• [Exercise aim]
Beginning at the top of the material, repeat each line exactly, and stop once the line with "bss ← t_read_all calls;" has been written.

• [Information provided]
+===+
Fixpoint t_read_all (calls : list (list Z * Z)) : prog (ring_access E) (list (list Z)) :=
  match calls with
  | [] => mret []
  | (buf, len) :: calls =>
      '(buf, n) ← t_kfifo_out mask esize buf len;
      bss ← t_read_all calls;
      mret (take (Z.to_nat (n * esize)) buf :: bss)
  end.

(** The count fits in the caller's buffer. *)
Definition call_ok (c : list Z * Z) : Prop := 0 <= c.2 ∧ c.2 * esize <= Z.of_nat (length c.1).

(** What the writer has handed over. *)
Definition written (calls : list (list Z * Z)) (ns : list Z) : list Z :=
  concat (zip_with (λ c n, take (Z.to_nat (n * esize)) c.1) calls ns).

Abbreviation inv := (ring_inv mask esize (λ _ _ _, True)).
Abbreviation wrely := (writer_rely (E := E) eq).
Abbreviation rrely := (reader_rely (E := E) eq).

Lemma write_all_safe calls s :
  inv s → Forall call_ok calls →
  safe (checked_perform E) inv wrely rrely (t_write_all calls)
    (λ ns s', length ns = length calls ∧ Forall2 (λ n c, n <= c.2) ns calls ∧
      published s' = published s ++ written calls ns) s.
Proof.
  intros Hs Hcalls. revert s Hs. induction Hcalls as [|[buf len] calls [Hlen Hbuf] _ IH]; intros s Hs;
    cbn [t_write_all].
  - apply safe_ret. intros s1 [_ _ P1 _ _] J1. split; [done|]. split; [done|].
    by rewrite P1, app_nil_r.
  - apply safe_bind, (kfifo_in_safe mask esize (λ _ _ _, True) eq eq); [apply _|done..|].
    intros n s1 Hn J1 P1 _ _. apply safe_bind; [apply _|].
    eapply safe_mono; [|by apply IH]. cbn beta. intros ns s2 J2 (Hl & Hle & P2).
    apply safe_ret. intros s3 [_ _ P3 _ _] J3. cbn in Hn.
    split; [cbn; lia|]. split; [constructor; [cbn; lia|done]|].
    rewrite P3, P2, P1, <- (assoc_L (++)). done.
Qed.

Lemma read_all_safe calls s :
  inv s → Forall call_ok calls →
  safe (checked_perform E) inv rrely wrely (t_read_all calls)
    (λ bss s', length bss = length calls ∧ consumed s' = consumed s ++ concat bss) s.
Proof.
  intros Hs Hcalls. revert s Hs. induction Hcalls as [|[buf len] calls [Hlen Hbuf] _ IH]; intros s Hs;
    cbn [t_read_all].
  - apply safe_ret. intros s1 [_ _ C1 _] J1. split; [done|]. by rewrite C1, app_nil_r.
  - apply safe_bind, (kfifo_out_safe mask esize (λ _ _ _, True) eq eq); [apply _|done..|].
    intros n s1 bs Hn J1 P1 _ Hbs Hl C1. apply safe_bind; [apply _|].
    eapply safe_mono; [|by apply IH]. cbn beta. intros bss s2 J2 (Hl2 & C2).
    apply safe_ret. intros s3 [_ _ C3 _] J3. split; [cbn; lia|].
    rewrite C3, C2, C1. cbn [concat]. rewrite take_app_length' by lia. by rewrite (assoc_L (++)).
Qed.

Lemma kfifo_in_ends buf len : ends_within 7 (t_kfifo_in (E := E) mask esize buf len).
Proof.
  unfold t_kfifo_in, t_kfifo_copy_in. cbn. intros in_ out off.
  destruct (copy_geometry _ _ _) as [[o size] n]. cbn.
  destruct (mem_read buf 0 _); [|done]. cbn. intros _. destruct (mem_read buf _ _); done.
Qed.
+===+
• [Written reply]
Fixpoint t_read_all (calls : list (list Z * Z)) : prog (ring_access E) (list (list Z)) :=
  match calls with
  | [] => mret []
  | (buf, len) :: calls =>
      '(buf, n) ← t_kfifo_out mask esize buf len;
      bss ← t_read_all calls;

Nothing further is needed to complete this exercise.